(** The body of [get_expected_CLs] up to the computation of [CLs]. *)
Definition get_expected_CLs_locals : result locals :=
  let '(m, bonlypars) := model_maker (params, hyperparams) in
  let exp_data := expected_data m bonlypars in
  let bounds := suggested_bounds (config m) in
  initval ← fit_initval bounds;
  numerator ← fit_numerator bounds initval;
  let denominator := bonlypars in
  ln ← index0 (logpdf m numerator exp_data);
  ld ← index0 (logpdf m denominator exp_data);
  let profile_likelihood := (Fin (-2) * (ln - ld))%fl in
  muhat ← index0 denominator;
  let sqrtqmu :=
    fsqrt (fwhere (flt muhat test_mu) profile_likelihood (Fin 0.0)) in
  let CLsb := (Fin 1 - normal_cdf sqrtqmu)%fl in
  let altval := Fin 0 in
  let CLb := (Fin 1 - normal_cdf altval)%fl in
  let CLs := (CLsb / CLb)%fl in
  Ok {| l_m := m; l_bonlypars := bonlypars; l_exp_data := exp_data;
        l_bounds := bounds; l_transforms := transforms_flag;
        l_initval := initval; l_numerator := numerator;
        l_denominator := denominator;
        l_profile_likelihood := profile_likelihood; l_muhat := muhat;
        l_sqrtqmu := sqrtqmu; l_CLsb := CLsb; l_altval := altval;
        l_CLb := CLb; l_CLs := CLs |}.

(** [pdict = dict(CLs=CLs, p_sb=CLsb, p_b=CLb)] *)
Definition pdict (L : locals) : gmap string fnum :=
  <["p_b" := l_CLb L]> (<["p_sb" := l_CLsb L]> (<["CLs" := l_CLs L]> ∅)).

(** The function under the decorator:
    [def get_expected_CLs(params, test_mu, hyperparams=None,
    pvalues=["CLs"])], with its [pvalues] bound. *)
Definition get_expected_CLs_wrapped (pvalues : list string)
  : result (list fnum) :=
  L ← get_expected_CLs_locals;
  comprehension (dict_item (pdict L)) pvalues.

(** The default value of the argument [pvalues]. *)
Definition default_pvalues : list string := ["CLs"].

(** What [jax.jit] does with the argument [pvalues] of a call.  The
    decorator has no static argument, so it flattens every argument that
    is passed into arrays before the function runs, and a [str] is not a
    valid JAX type: a list holding one raises [TypeError].  An empty list
    has nothing to flatten, and a [pvalues] that is not passed ([None]
    here) is no argument of the call: the function binds its default.
    [params], [test_mu] and [hyperparams] are taken to hold numbers and
    arrays only. *)
Definition jit_pvalues (pvalues : option (list string))
  : result (list string) :=
  match pvalues with
  | None => Ok default_pvalues
  | Some [] => Ok []
  | Some (_ :: _) => Err TypeError
  end.

(** [@jax.jit def get_expected_CLs(...)], as a caller has it. *)
Definition get_expected_CLs (pvalues : option (list string))
  : result (list fnum) :=
  keys ← jit_pvalues pvalues;
  get_expected_CLs_wrapped keys.

End Call.

End ExpectedCLs.

Arguments config {Data} _.
Arguments expected_data {Data} _ _.
Arguments logpdf {Data} _ _ _.
Arguments Build_Model {Data} _ _ _.
Arguments get_expected_CLs_locals {Params Hyper Data} _ _ _ _ _ _.
Arguments get_expected_CLs_wrapped {Params Hyper Data} _ _ _ _ _ _ _.
Arguments get_expected_CLs {Params Hyper Data} _ _ _ _ _ _ _.
Arguments fit_numerator {Params Hyper Data} _ _ _ _ _ _ _ _.
Arguments pdict {Data} _.
Arguments l_m {Data} _.
Arguments l_bonlypars {Data} _.
Arguments l_exp_data {Data} _.
Arguments l_bounds {Data} _.
Arguments l_transforms {Data} _.
Arguments l_initval {Data} _.
Arguments l_numerator {Data} _.
Arguments l_denominator {Data} _.
Arguments l_profile_likelihood {Data} _.
Arguments l_muhat {Data} _.
Arguments l_sqrtqmu {Data} _.
Arguments l_CLsb {Data} _.
Arguments l_altval {Data} _.
Arguments l_CLb {Data} _.
Arguments l_CLs {Data} _.

(** The keys of [pdict]. *)
Definition recognised (key : string) : bool :=
  bool_decide (key = "CLs" ∨ key = "p_sb" ∨ key = "p_b").

End Infer.
Export Infer.

(* ===================================================================== *)
(** * Small collaborators for the examples                                *)
(* ===================================================================== *)

Module Toy.

(** Two parameters, each between 0 and 10: the bounds table of the
    notebook's tests. *)
Definition bounds : list (fnum * fnum) := [(Fin 0, Fin 10); (Fin 0, Fin 10)].

Definition first (v : vec) : fnum :=
  match v with
  | x :: _ => x
  | [] => NaN
  end.

(** A model whose data are its parameters and whose log-density is minus
    the squared distance of the first parameter to the first datum. *)
Definition square_model : Model vec := {|
  config := {| suggested_bounds := bounds |};
  expected_data := fun pars => pars;
  logpdf := fun pars data =>
    [fopp ((first pars - first data) * (first pars - first data))%fl]
|}.

(** A model whose log-density grows with the first parameter, whatever the
    data. *)
Definition linear_model : Model vec := {|
  config := {| suggested_bounds := bounds |};
  expected_data := fun pars => pars;
  logpdf := fun pars data => [first pars]
|}.

(** Model makers with the background-only point [0, 1]. *)
Definition square_maker : maker unit unit vec :=
  fun _ => (square_model, [Fin 0; Fin 1]).

Definition linear_maker : maker unit unit vec :=
  fun _ => (linear_model, [Fin 0; Fin 1]).

(** A fit that returns its initial point. *)
Definition still_fit : maker unit unit vec -> gmap string pyval ->
                       fitter unit unit :=
  fun _ _ initval _ _ => initval.

Definition second (v : vec) : fnum :=
  match v with
  | _ :: y :: _ => y
  | _ => NaN
  end.

(** A model whose log-density is minus the squared distance of the second
    parameter to the second datum. *)
Definition nuisance_model : Model vec := {|
  config := {| suggested_bounds := bounds |};
  expected_data := fun pars => pars;
  logpdf := fun pars data =>
    [fopp ((second pars - second data) * (second pars - second data))%fl]
|}.

Definition nuisance_maker : maker unit unit vec :=
  fun _ => (nuisance_model, [Fin 0; Fin 1]).

(** A fit that pins the first parameter and ends with the second at 2. *)
Definition drift_fit : maker unit unit vec -> gmap string pyval ->
                       fitter unit unit :=
  fun _ _ _ _ test_mu => [test_mu; Fin 2].

End Toy.

(* ===================================================================== *)
(** * Properties of the transforms                                        *)
(* ===================================================================== *)

(** The two equations of the error monad. *)
Lemma bind_Ok {A B : Type} (a : A) (k : A -> result B) : Ok a ≫= k = k a.
Proof. reflexivity. Qed.

Lemma bind_Err {A B : Type} (e : exn) (k : A -> result B) :
  Err e ≫= k = Err e.
Proof. reflexivity. Qed.

(** Decides the comparisons of real numbers that the operations on [fnum]
    branch on. *)
Ltac real_cases :=
  repeat match goal with
    | |- context [Rlt_dec ?a ?b] => destruct (Rlt_dec a b); try lra
    | |- context [Rle_dec ?a ?b] => destruct (Rle_dec a b); try lra
    | |- context [Req_dec_T ?a ?b] => destruct (Req_dec_T a b); try lra
    end.

Ltac float_eval :=
  cbn [to_bounded to_inf to_inf_documented fadd fsub fmul fdiv fopp fsin];
  unfold by_sign, farcsin, fsqrt, flt, fwhere;
  real_cases.

(** The decimal literals of the source. *)
Lemma literal_2 : 2.0 = 2.
Proof. lra. Qed.

Lemma literal_1 : 1.0 = 1.
Proof. lra. Qed.

Lemma literal_0 : 0.0 = 0.
Proof. lra. Qed.

Lemma literal_half : 0.5 = / 2.
Proof. lra. Qed.

Ltac literals := rewrite ?literal_2, ?literal_1, ?literal_0, ?literal_half.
※ ※ ※
What you should do:
Print the records again in their entirety, character for character.

Answer to this exercise:
(** The body of [get_expected_CLs] up to the computation of [CLs]. *)
Definition get_expected_CLs_locals : result locals :=
  let '(m, bonlypars) := model_maker (params, hyperparams) in
  let exp_data := expected_data m bonlypars in
  let bounds := suggested_bounds (config m) in
  initval ← fit_initval bounds;
  numerator ← fit_numerator bounds initval;
  let denominator := bonlypars in
  ln ← index0 (logpdf m numerator exp_data);
  ld ← index0 (logpdf m denominator exp_data);
  let profile_likelihood := (Fin (-2) * (ln - ld))%fl in
  muhat ← index0 denominator;
  let sqrtqmu :=
    fsqrt (fwhere (flt muhat test_mu) profile_likelihood (Fin 0.0)) in
  let CLsb := (Fin 1 - normal_cdf sqrtqmu)%fl in
  let altval := Fin 0 in
  let CLb := (Fin 1 - normal_cdf altval)%fl in
  let CLs := (CLsb / CLb)%fl in
  Ok {| l_m := m; l_bonlypars := bonlypars; l_exp_data := exp_data;
        l_bounds := bounds; l_transforms := transforms_flag;
        l_initval := initval; l_numerator := numerator;
        l_denominator := denominator;
        l_profile_likelihood := profile_likelihood; l_muhat := muhat;
        l_sqrtqmu := sqrtqmu; l_CLsb := CLsb; l_altval := altval;
        l_CLb := CLb; l_CLs := CLs |}.

(** [pdict = dict(CLs=CLs, p_sb=CLsb, p_b=CLb)] *)
Definition pdict (L : locals) : gmap string fnum :=
  <["p_b" := l_CLb L]> (<["p_sb" := l_CLsb L]> (<["CLs" := l_CLs L]> ∅)).

(** The function under the decorator:
    [def get_expected_CLs(params, test_mu, hyperparams=None,
    pvalues=["CLs"])], with its [pvalues] bound. *)
Definition get_expected_CLs_wrapped (pvalues : list string)
  : result (list fnum) :=
  L ← get_expected_CLs_locals;
  comprehension (dict_item (pdict L)) pvalues.

(** The default value of the argument [pvalues]. *)
Definition default_pvalues : list string := ["CLs"].

(** What [jax.jit] does with the argument [pvalues] of a call.  The
    decorator has no static argument, so it flattens every argument that
    is passed into arrays before the function runs, and a [str] is not a
    valid JAX type: a list holding one raises [TypeError].  An empty list
    has nothing to flatten, and a [pvalues] that is not passed ([None]
    here) is no argument of the call: the function binds its default.
    [params], [test_mu] and [hyperparams] are taken to hold numbers and
    arrays only. *)
Definition jit_pvalues (pvalues : option (list string))
  : result (list string) :=
  match pvalues with
  | None => Ok default_pvalues
  | Some [] => Ok []
  | Some (_ :: _) => Err TypeError
  end.

(** [@jax.jit def get_expected_CLs(...)], as a caller has it. *)
Definition get_expected_CLs (pvalues : option (list string))
  : result (list fnum) :=
  keys ← jit_pvalues pvalues;
  get_expected_CLs_wrapped keys.

End Call.

End ExpectedCLs.

Arguments config {Data} _.
Arguments expected_data {Data} _ _.
Arguments logpdf {Data} _ _ _.
Arguments Build_Model {Data} _ _ _.
Arguments get_expected_CLs_locals {Params Hyper Data} _ _ _ _ _ _.
Arguments get_expected_CLs_wrapped {Params Hyper Data} _ _ _ _ _ _ _.
Arguments get_expected_CLs {Params Hyper Data} _ _ _ _ _ _ _.
Arguments fit_numerator {Params Hyper Data} _ _ _ _ _ _ _ _.
Arguments pdict {Data} _.
Arguments l_m {Data} _.
Arguments l_bonlypars {Data} _.
Arguments l_exp_data {Data} _.
Arguments l_bounds {Data} _.
Arguments l_transforms {Data} _.
Arguments l_initval {Data} _.
Arguments l_numerator {Data} _.
Arguments l_denominator {Data} _.
Arguments l_profile_likelihood {Data} _.
Arguments l_muhat {Data} _.
Arguments l_sqrtqmu {Data} _.
Arguments l_CLsb {Data} _.
Arguments l_altval {Data} _.
Arguments l_CLb {Data} _.
Arguments l_CLs {Data} _.

(** The keys of [pdict]. *)
Definition recognised (key : string) : bool :=
  bool_decide (key = "CLs" ∨ key = "p_sb" ∨ key = "p_b").

End Infer.
Export Infer.

(* ===================================================================== *)
(** * Small collaborators for the examples                                *)
(* ===================================================================== *)

Module Toy.

(** Two parameters, each between 0 and 10: the bounds table of the
    notebook's tests. *)
Definition bounds : list (fnum * fnum) := [(Fin 0, Fin 10); (Fin 0, Fin 10)].

Definition first (v : vec) : fnum :=
  match v with
  | x :: _ => x
  | [] => NaN
  end.

(** A model whose data are its parameters and whose log-density is minus
    the squared distance of the first parameter to the first datum. *)
Definition square_model : Model vec := {|
  config := {| suggested_bounds := bounds |};
  expected_data := fun pars => pars;
  logpdf := fun pars data =>
    [fopp ((first pars - first data) * (first pars - first data))%fl]
|}.

(** A model whose log-density grows with the first parameter, whatever the
    data. *)
Definition linear_model : Model vec := {|
  config := {| suggested_bounds := bounds |};
  expected_data := fun pars => pars;
  logpdf := fun pars data => [first pars]
|}.

(** Model makers with the background-only point [0, 1]. *)
Definition square_maker : maker unit unit vec :=
  fun _ => (square_model, [Fin 0; Fin 1]).

Definition linear_maker : maker unit unit vec :=
  fun _ => (linear_model, [Fin 0; Fin 1]).

(** A fit that returns its initial point. *)
Definition still_fit : maker unit unit vec -> gmap string pyval ->
                       fitter unit unit :=
  fun _ _ initval _ _ => initval.

Definition second (v : vec) : fnum :=
  match v with
  | _ :: y :: _ => y
  | _ => NaN
  end.

(** A model whose log-density is minus the squared distance of the second
    parameter to the second datum. *)
Definition nuisance_model : Model vec := {|
  config := {| suggested_bounds := bounds |};
  expected_data := fun pars => pars;
  logpdf := fun pars data =>
    [fopp ((second pars - second data) * (second pars - second data))%fl]
|}.

Definition nuisance_maker : maker unit unit vec :=
  fun _ => (nuisance_model, [Fin 0; Fin 1]).

(** A fit that pins the first parameter and ends with the second at 2. *)
Definition drift_fit : maker unit unit vec -> gmap string pyval ->
                       fitter unit unit :=
  fun _ _ _ _ test_mu => [test_mu; Fin 2].

End Toy.

(* ===================================================================== *)
(** * Properties of the transforms                                        *)
(* ===================================================================== *)

(** The two equations of the error monad. *)
Lemma bind_Ok {A B : Type} (a : A) (k : A -> result B) : Ok a ≫= k = k a.
Proof. reflexivity. Qed.

Lemma bind_Err {A B : Type} (e : exn) (k : A -> result B) :
  Err e ≫= k = Err e.
Proof. reflexivity. Qed.

(** Decides the comparisons of real numbers that the operations on [fnum]
    branch on. *)
Ltac real_cases :=
  repeat match goal with
    | |- context [Rlt_dec ?a ?b] => destruct (Rlt_dec a b); try lra
    | |- context [Rle_dec ?a ?b] => destruct (Rle_dec a b); try lra
    | |- context [Req_dec_T ?a ?b] => destruct (Req_dec_T a b); try lra
    end.

Ltac float_eval :=
  cbn [to_bounded to_inf to_inf_documented fadd fsub fmul fdiv fopp fsin];
  unfold by_sign, farcsin, fsqrt, flt, fwhere;
  real_cases.

(** The decimal literals of the source. *)
Lemma literal_2 : 2.0 = 2.
Proof. lra. Qed.

Lemma literal_1 : 1.0 = 1.
Proof. lra. Qed.

Lemma literal_0 : 0.0 = 0.
Proof. lra. Qed.

Lemma literal_half : 0.5 = / 2.
Proof. lra. Qed.

Ltac literals := rewrite ?literal_2, ?literal_1, ?literal_0, ?literal_half.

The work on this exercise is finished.